The afternoon rain continued into the evening and by the morning the flood was complete.  The water came not in a surge, or a rapidly rising wave, but imperceptibly, rising as if from below, filling the valley, first taking away the streets and the curbs nearest the lower bridge; then the steps on all the buildings on the two bottom blocks of Main Street and the picnic tables in the park near the lower bridge.  Eventually the water crossed the highway coming into town from the west, from Mineral Point, and the only highway access from then on was to the north, on the road that climbs out of the valley and runs along the hill tops to New Glarus.

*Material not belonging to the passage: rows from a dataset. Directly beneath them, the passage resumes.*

Lemma stopGame_still_pending g : held g -> still_pending g (stopGame g).
Proof.
  intros Hh h id Hl. unfold stopGame.
  destruct (isPlaying g); [|exact Hl]. simpl.
  set (g0 := g <| isPlaying := false |> <| isPaused := false |>).
  assert (held g0) as Hh0 by exact Hh.
  exact (pauseGame_still_pending g0 Hh0 h id Hl).
Qed.

Lemma resetGame_still_pending g : held g -> still_pending g (resetGame g).1.
Proof. intros Hh h id Hl. now apply stopGame_still_pending. Qed.

Lemma endGame_still_pending env g :
  held g -> still_pending g (endGame env g).1.
Proof.
  intros Hh h id Hl. unfold endGame.
  destruct (saveToLeaderboard_frame env (calculateFinalScore (stopGame g)))
    as (_ & _ & _ & _ & _ & _ & _ & _ & ->).
  now apply stopGame_still_pending.
Qed.



(** ** The final score of a session on the page *)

As the water rose, the bottom of everything within five hundred feet of the river was submerged in water, the world in Darlington appeared shorter, abbreviated from the bottom up.  The trees, buildings, and whatever cars were not moved appear to be moored, floating and temporarily held in place by roots, foundations, and wheels that could be assumed but not seen beneath the car.  A seeming lake formed, and a town that day before was about buying paint at Osterday’s Hardware Store and about breakfast at the Corner Cafe and conversations that formed and broke apart on street corners had overnight become a photograph, something to be looked at from a safe distance–the target of pointing fingers by those standing on the streets not yet submerged.

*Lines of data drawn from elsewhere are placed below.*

(** The rejection that counts is the first one in time. When [a]'s exec call
    is rejected and [b] is gone, and the answers arrive in the order of the
    requests, the batch is rejected with [b]'s error: [b]'s first answer
    arrives when [a] has not yet run its command. *)
Example first_rejection_in_time :
  getSelectedContainerResults Scenario.a_exec_b_inspect
    [("a", "ida"); ("b", "idb"); ("c", "idc")] Scenario.start
  = (Thrown (new_Error
       "Failed to get status for container idb: No such container: idb"),
     mkState tt [ EvPrompt ["All"; "a"; "b"; "c"];
                  EvInspect "ida"; EvInspect "idb"; EvInspect "idc";
                  EvInspect "ida" ]).
Proof. reflexivity. Qed.

(** Which error the batch reports depends on the order of arrival. *)
Example rejection_depends_on_arrival :
  fst (getSelectedContainerResults Scenario.all_gone
         [("a", "ida"); ("b", "idb"); ("c", "idc")] Scenario.start)
  = Thrown (new_Error
      "Failed to get status for container ida: No such container: ida")
  /\ fst (getSelectedContainerResults
            (Scenario.youngest_first Scenario.all_gone)
            [("a", "ida"); ("b", "idb"); ("c", "idc")] Scenario.start)
     = Thrown (new_Error
         "Failed to get status for container idc: No such container: idc").
Proof. split; reflexivity. Qed.

(** C2, as amended. For a container id whose inspect call fails, status
    resolution produces no row: it throws an error naming the container and
    the cause. A batch in which the first inspect call of a pipeline fails
    is rejected as a whole, wherever the container stands in it and in
    whatever order the answers arrive. *)
Theorem C2_inspect_failure_rejects :
  forall (W : Type) (E : Engine W) (id : string) (s : State W)
         (e : JsError) (w1 : W),
    id <> "" ->
    inspect E id (world s) = (Fail e, w1) ->
    getContainerStatus E id s
    = (Thrown (new_Error ("Failed to get status for container " ++ id
                          ++ ": " ++ message_or_self e)),
       mkState w1 (trace s ++ [EvInspect id]))
    /\ (forall pre post s0,
           snd (start_all E
                  (map (getContainerStatus_steps (env_DEBUG E)) pre) s0)
           = s ->
           exists e' s',
             Promise_all E pipeline_requests
               (map (getContainerStatus_steps (env_DEBUG E))
                    (pre ++ id :: post)) s0
             = (Thrown e', s')).
Proof.
  intros W E id s e w1 Hid Hins.
  pose proof (getContainerStatus_inspect_Fail E id s e w1 Hid Hins) as Hrow.
  split; [exact Hrow|].
  intros pre post s0 Hs. subst s.
  pose proof (Promise_all_settled E pipeline_requests
                (map (getContainerStatus_steps (env_DEBUG E))
                     (pre ++ id :: post)) s0
                (pipelines_within E _)) as Hset.
  destruct (Promise_all E pipeline_requests
              (map (getContainerStatus_steps (env_DEBUG E))
                   (pre ++ id :: post)) s0) as [out s'].
  apply settle_may in Hset.
  destruct out as [rows | e' | c].
  - exfalso. rewrite map_app in Hset. cbn [map] in Hset.
    rewrite start_all_app in Hset. cbn [fst] in Hset.
    rewrite start_all_cons in Hset. cbn [fst] in Hset.
    apply Forall2_app_inv_l in Hset.
    destruct Hset as [rows1 [rows2 [_ [Hrest _]]]].
    inversion Hrest as [|slot row slots rows' Hslot Hrest']; subst.
    rewrite (pipeline_start_inspect_Fail E _ id _ e w1 Hid Hins) in Hslot.
    cbn in Hslot. inversion Hslot.
  - exists e', s'. reflexivity.
  - destruct Hset.
Qed.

But if the part of the valley near the river appeared shortened, submerged up to its knees and sometimes waist in water, the illusion of a lake was interrupted by debris passing across the water–plastic bottles, pieces of wood from construction sites, discarded clothing, and colored objects too affected by the water to identify; but even more than the human debris were the discards from the river itself–tree branches that turned about in the current, clumps of tall grass floating like little islands, and occassionally a small carcass that had been trapped in backwaters, all of it the river’s cleansing of itself, rinsing away everything that had accumulated since the last flood, sending downrivereverything that no longer belonged; and on this day, that included Nelson’s Carnival.